A passarela é utilizada por estudantes de todos os níveis de ensino e profissionais da escola, que atende da educação infantil ao ensino médio. Isso porque os anexos contam com salas de trabalho inteligentes, quadras de esporte e até uma vila de cidadania para os alunos mais novos.
“Precisamos de espaços específicos para desenvolver o programa pedagógico. A gente não tem resultados bons por acaso, mas porque tem uma infraestrutura que atende ao projeto pedagógico. O aluno precisa transitar de um espaço para o outro”, reforça Soledade, que enfatiza que o desejo do colégio é o cumprimento do TAC e da sentença judicial.

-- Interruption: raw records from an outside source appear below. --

Definition fingerprint_input (hash : Z) (input : EmuInput) : Z :=
  let hash := fingerprint_u64 hash (in_seed input) in
  let hash := fingerprint_u64 hash (in_run_id input) in
  let hash := fingerprint_u64 hash (in_stack_arg_offset input) in
  let hash := fingerprint_list fingerprint_u64 hash (in_args input) in
  let hash := fingerprint_list fingerprint_argument hash (in_arg_overrides input) in
  let hash := fingerprint_list fingerprint_register hash (in_register_overrides input) in
  fingerprint_list fingerprint_u64 hash (in_stack_args input).

Definition fingerprint_run (hash : Z) (run : EmulationRunRequest) : Z :=
  let hash := fingerprint_u64 hash (rr_seed run) in
  let hash := fingerprint_u64 hash (rr_run_id run) in
  let hash := fingerprint_boolean hash (rr_record_pcs run) in
  let hash := fingerprint_boolean hash (rr_has_input run) in
  if negb (rr_has_input run) then hash else fingerprint_input hash (rr_input run).

Definition fingerprint_offset : Z := 14695981039346656037.

(** The characters [VIYJOBF1]. *)
Definition fingerprint_magic : Z := 0x5649594a4f424631.

Definition viy_emulation_job_fingerprint (job : EmulationJob) (image_content_hash : Z)
    (call_summaries : list EmuCallSummary) : Z :=
  let func := job_function job in
  let hash := fingerprint_u64 fingerprint_offset fingerprint_magic in
  let hash := fingerprint_u64 hash image_content_hash in
  let hash := fingerprint_u64 hash (fr_start func) in
  let hash := fingerprint_u64 hash (fr_end func) in
  let hash := fingerprint_u64 hash (fr_byte_hash func) in
  let hash := fingerprint_list (fingerprint_chunk (fr_start func)) hash (fr_chunks func) in
  let hash := fingerprint_config hash (job_config job) in
  let hash := fingerprint_list fingerprint_summary hash call_summaries in
  fingerprint_list fingerprint_run hash (job_runs job).

(** ** The hashed bytes *)

Definition flag_byte (value : bool) : bytes := [if value then x01 else x00].

Definition list_stream {A} (element : A -> bytes) (l : list A) : bytes :=
  u64_le (zlen l) ++ concat (map element l).

Definition chunk_bytes (start : Z) (chunk : FuncChunk) : bytes :=
  u64_le ((ch_start chunk - start) mod 2 ^ 64) ++ u64_le (chunk_size chunk).

(** The fields of the configuration that are hashed, in order. *)
Definition config_stream (cfg : ViyConfig) : bytes :=
  flag_byte (cfg_enabled cfg) ++ u64_le (cfg_max_insns cfg) ++ u64_le (cfg_timeout_ms cfg) ++
  u64_le (cfg_max_funcs cfg) ++ u64_le (int_u64 (cfg_funcs_per_tick cfg)) ++
  u64_le (int_u64 (cfg_tick_ms cfg)) ++ u64_le (int_u64 (cfg_max_epochs cfg)) ++
  u64_le (int_u64 (cfg_explore_runs cfg)) ++ flag_byte (cfg_make_code cfg) ++
  flag_byte (cfg_want_drefs cfg) ++ flag_byte (cfg_want_static cfg) ++
  flag_byte (cfg_want_native cfg) ++ flag_byte (cfg_strict_perms cfg) ++
  flag_byte (cfg_want_import_summaries cfg) ++ flag_byte (cfg_want_runtime_strings cfg) ++
  flag_byte (cfg_want_unicode_strings cfg) ++ flag_byte (cfg_want_tables cfg) ++
  flag_byte (cfg_want_smc_evidence cfg) ++ flag_byte (cfg_apply_runtime_bytes cfg) ++
  u64_le (cfg_max_runtime_bytes cfg) ++ flag_byte (cfg_want_switch cfg) ++
  flag_byte (cfg_want_purge cfg) ++ flag_byte (cfg_want_noret cfg) ++
  flag_byte (cfg_set_noret cfg) ++ flag_byte (cfg_want_argregs cfg) ++
  flag_byte (cfg_want_opaque cfg) ++ u64_le (int_u64 (cfg_opaque_runs cfg)).

Definition summary_stream (summary : EmuCallSummary) : bytes :=
  u64_le (cs_address summary) ++ [z2b (summary_kind_value (cs_kind summary))].

Definition argument_stream (argument : ArgOverride) : bytes :=
  u64_le (ao_index argument) ++ u64_le (ao_value argument).

Definition register_stream (reg : RegisterOverride) : bytes :=
  u64_le (int_u32 (ro_reg reg)) ++ u64_le (ro_value reg).

Definition input_stream (input : EmuInput) : bytes :=
  u64_le (in_seed input) ++ u64_le (in_run_id input) ++ u64_le (in_stack_arg_offset input) ++
  list_stream u64_le (in_args input) ++ list_stream argument_stream (in_arg_overrides input) ++
  list_stream register_stream (in_register_overrides input) ++
  list_stream u64_le (in_stack_args input).

Definition run_stream (run : EmulationRunRequest) : bytes :=
  u64_le (rr_seed run) ++ u64_le (rr_run_id run) ++ flag_byte (rr_record_pcs run) ++
  flag_byte (rr_has_input run) ++ (if rr_has_input run then input_stream (rr_input run) else []).

Definition job_stream (job : EmulationJob) (image_content_hash : Z)
    (call_summaries : list EmuCallSummary) : bytes :=
  let func := job_function job in
  u64_le fingerprint_magic ++ u64_le image_content_hash ++ u64_le (fr_start func) ++
  u64_le (fr_end func) ++ u64_le (fr_byte_hash func) ++
  list_stream (chunk_bytes (fr_start func)) (fr_chunks func) ++
  config_stream (job_config job) ++ list_stream summary_stream call_summaries ++
  list_stream run_stream (job_runs job).

(** ** The hash is the hash of the stream *)

Lemma fingerprint_byte_hash hash value : fingerprint_byte hash value = hash_byte hash value.
Proof. reflexivity. Qed.

Lemma fingerprint_byte_each hash b : fingerprint_byte hash (b2z b) = hash_each hash [b].
Proof. apply fingerprint_byte_hash. Qed.

Lemma fingerprint_u64_loop_hash n hash value shift :
  fingerprint_u64_loop n hash value shift = hash_u64_loop n hash value shift.
Proof.
  revert hash shift. induction n as [|n IH]; intros hash shift; [done|].
  cbn [fingerprint_u64_loop hash_u64_loop]. by rewrite fingerprint_byte_hash, IH.
Qed.

Lemma fingerprint_u64_each hash value :
  fingerprint_u64 hash value = hash_each hash (u64_le value).
Proof. rewrite <- hash_u64_each. apply fingerprint_u64_loop_hash. Qed.

Lemma fingerprint_boolean_each hash value :
  fingerprint_boolean hash value = hash_each hash (flag_byte value).
Proof. destruct value; [apply (fingerprint_byte_each hash x01)|apply (fingerprint_byte_each hash x00)]. Qed.

Lemma fingerprint_list_each {A} (element : Z -> A -> Z) (stream : A -> bytes) hash l :
  (forall hash x, element hash x = hash_each hash (stream x)) ->
  fingerprint_list element hash l = hash_each hash (list_stream stream l).
Proof.
  intros He. unfold fingerprint_list, list_stream. rewrite hash_each_app, fingerprint_u64_each.
  generalize (hash_each hash (u64_le (zlen l))). clear hash.
  induction l as [|x l IH]; intros hash; [done|]. cbn [foldl map concat].
  by rewrite He, IH, hash_each_app.
Qed.

(** Turns every step of a fingerprint into [hash_each] of its bytes. *)
Ltac hash_stream :=
  rewrite ?fingerprint_u64_each, ?fingerprint_boolean_each, <- ?hash_each_app, <- ?app_assoc.

Lemma fingerprint_config_each hash cfg :
  fingerprint_config hash cfg = hash_each hash (config_stream cfg).
Proof. unfold fingerprint_config, config_stream. cbn zeta. by hash_stream. Qed.

Lemma fingerprint_chunk_each start hash chunk :
  fingerprint_chunk start hash chunk = hash_each hash (chunk_bytes start chunk).
Proof. unfold fingerprint_chunk, chunk_bytes. cbn zeta. by hash_stream. Qed.

Lemma fingerprint_summary_each hash summary :
  fingerprint_summary hash summary = hash_each hash (summary_stream summary).
Proof.
  unfold fingerprint_summary, summary_stream. rewrite hash_each_app, <- fingerprint_u64_each.
  rewrite <- fingerprint_byte_each, b2z_z2b. by destruct (cs_kind summary).
Qed.

Lemma fingerprint_input_each hash input :
  fingerprint_input hash input = hash_each hash (input_stream input).
Proof.
  unfold fingerprint_input, input_stream. cbn zeta.
  rewrite (fingerprint_list_each fingerprint_u64 u64_le) by (intros; apply fingerprint_u64_each).
  rewrite (fingerprint_list_each fingerprint_register register_stream)
    by (intros; unfold fingerprint_register, register_stream; by hash_stream).
  rewrite (fingerprint_list_each fingerprint_argument argument_stream)
    by (intros; unfold fingerprint_argument, argument_stream; by hash_stream).
  rewrite (fingerprint_list_each fingerprint_u64 u64_le) by (intros; apply fingerprint_u64_each).
  by hash_stream.
Qed.

Lemma fingerprint_run_each hash run :
  fingerprint_run hash run = hash_each hash (run_stream run).
Proof.
  unfold fingerprint_run, run_stream. cbn zeta.
  destruct (rr_has_input run); cbn [negb]; rewrite ?fingerprint_input_each, ?app_nil_r; by hash_stream.
Qed.

Lemma fingerprint_each job image_content_hash call_summaries :
  viy_emulation_job_fingerprint job image_content_hash call_summaries =
  hash_each fingerprint_offset (job_stream job image_content_hash call_summaries).
Proof.
  unfold viy_emulation_job_fingerprint, job_stream. cbn zeta.
  rewrite (fingerprint_list_each fingerprint_run run_stream)
    by (intros; apply fingerprint_run_each).
  rewrite (fingerprint_list_each fingerprint_summary summary_stream)
    by (intros; apply fingerprint_summary_each).
  rewrite fingerprint_config_each.
  rewrite (fingerprint_list_each _ (chunk_bytes (fr_start (job_function job))))
    by (intros; apply fingerprint_chunk_each).
  by hash_stream.
Qed.

(** ** What the stream determines *)

(** Two values whose streams start the same bytes are related, and the bytes after
    them agree: the streams are prefix free and determine the value up to [R]. *)
Definition separates {A} (typed : A -> Prop) (R : A -> A -> Prop) (stream : A -> bytes) : Prop :=
  forall x y l r, typed x -> typed y -> stream x ++ l = stream y ++ r -> R x y /\ l = r.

Em 2022, a desembargadora Lisbete Maria Teixeira Almeida Cézar Santos entendeu que prefeitura e colégio erraram – a primeira por não conceder as licenças e a segunda por iniciar a obra sem autorização. Foi essa sentença o ponto de partida para o TAC.
Consensualidade
Resolver uma disputa com base na consensualidade – ou seja, com um acordo, tal qual o TAC deste caso – é algo relativamente novo no ordenamento jurídico brasileiro.
“A consensualidade já estava prevista no direito brasileiro, mas está sendo utilizada agora com mais força. Não se tinha ousadia de resolver assuntos públicos por meio dela, mas agora tanto entidades privadas quanto públicas estão tomando consciência de que a solução por meio de acordo é válida”, diz o advogado Marcelo Abreu e Silva, presidente da Comissão de Direito Administrativo e Governança Pública da Ordem dos Advogados do Brasil – Seccional Bahia (OAB-BA).

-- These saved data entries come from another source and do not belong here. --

(* ===== verification/WorkerPool.v ===== *)
(** * The emulation worker pool (emulation_workers.hpp, emulation_workers.cpp)

    A fixed number of threads takes jobs from a bounded queue and settles them under one
    mutex and one condition variable; results are delivered in ticket order.  Every
    critical section of the code is a function on the state, and a run of the program is
    a sequence of them in any order: the constructor starting threads, threads
    initializing, sleeping, waking, taking and finishing jobs, clients submitting,
    taking results, cancelling and shutting down.  The wait set of the condition
    variable is part of the state, so that a lost wakeup would be visible.

    The executor and its factory are the environment: their answers are arguments.  What
    an executor records besides status and diagnostic is only moved by the pool and is a
    type parameter. *)
From stdpp Require Import base numbers list strings option sets.
From Stdlib Require Import ZArith Lia.
From S2P Require Import Prelude OrderedMap ProgramModel WorkerFingerprint.

(** ** Data *)

Inductive EmulationJobStatus : Type := COMPLETED | CANCELLED | UNAVAILABLE | FAILED.

#[export] Instance EmulationJobStatus_eq_dec : EqDecision EmulationJobStatus.
Proof. solve_decision. Defined.

Record QueuedJob : Type := {
  qj_ticket : Z;
  qj_generation : Z;
  qj_job : EmulationJob
}.

(** A thread: before its initialization is recorded; awake and about to look at the
    queue; in the wait set; executing; left [worker_main]. *)
Inductive Worker : Type :=
  | Starting
  | Ready
  | Asleep
  | Executing (item : QueuedJob)
  | Exited.

(** What the factory and the executor answer during initialization: [Some what] is an
    exception with a message, [None] any other exception. *)
Inductive ReasonOutcome : Type :=
  | Reason (text : string)
  | ReasonThrew (what : option string).

Inductive InitOutcome : Type :=
  | NullExecutor
  | FactoryThrew (what : option string)
  | ExecutorMade (first_available : bool) (reason : ReasonOutcome) (second_available : bool).

Definition exception_text (generic : string) (what : option string) : string :=
  match what with Some text => text | None => generic end.

Definition initialization_error (outcome : InitOutcome) : string :=
  let threw := exception_text "worker executor initialization threw" in
  match outcome with
  | NullExecutor => "worker executor factory returned null"
  | FactoryThrew what => threw what
  | ExecutorMade first_available reason _ =>
      if first_available then EmptyString
      else match reason with Reason text => text | ReasonThrew what => threw what end
  end.

Definition initialization_available (outcome : InitOutcome) : bool :=
  match outcome with ExecutorMade _ _ second_available => second_available | _ => false end.

(** The text that a [const char *] into a string denotes. *)
Fixpoint c_str (s : string) : string :=
  match s with
  | EmptyString => EmptyString
  | String a r => if Ascii.eqb a Ascii.zero then EmptyString else String a (c_str r)
  end.

(** [m.erase(k)] *)
Definition map_erase {V} (k : Z) (m : omap Z V) : omap Z V :=
  List.filter (fun entry => negb (entry.1 =? k)) m.

Section Pool.
Context {Evidence : Type} (no_evidence : Evidence).

Record EmulationJobResult : Type := {
  jr_ticket : Z;
  jr_function_start : Z;
  jr_status : EmulationJobStatus;
  jr_diagnostic : string;
  jr_evidence : Evidence
}.

Definition plain_result (status : EmulationJobStatus) (ticket function_start : Z)
    (reason : string) : EmulationJobResult :=
  {| jr_ticket := ticket; jr_function_start := function_start; jr_status := status;
     jr_diagnostic := reason; jr_evidence := no_evidence |}.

Segundo ele, não é imprescindível que o MP participe da elaboração de um TAC. As partes poderiam convidar o órgão, mas, por lei, não há essa obrigatoriedade. Além disso, mesmo que não esteja sendo cumprido pelas partes, o TAC ainda é válido. Como uma parte acusa a outra de descumprimento, cabe ao juízo deliberar sobre essa validade.
“Mas não é o fato de o colégio adotar medidas compensatórias que garante que o empreendimento se adequa aos critérios legais. Ele precisa demonstrar que a construção está de acordo com a lei municipal, mas o município não pode ser inerte. Verificar se o particular preencheu os requisitos é dever da prefeitura”.
Na última semana, a reportagem solicitou entrevistas com um representante da prefeitura de Feira e com o promotor Anselmo Lima Pereira, por meio da assessoria de comunicação dos órgãos. Ambos solicitaram que enviássemos as perguntas para serem respondidas por escrito. Não houve resposta até o fechamento da reportagem.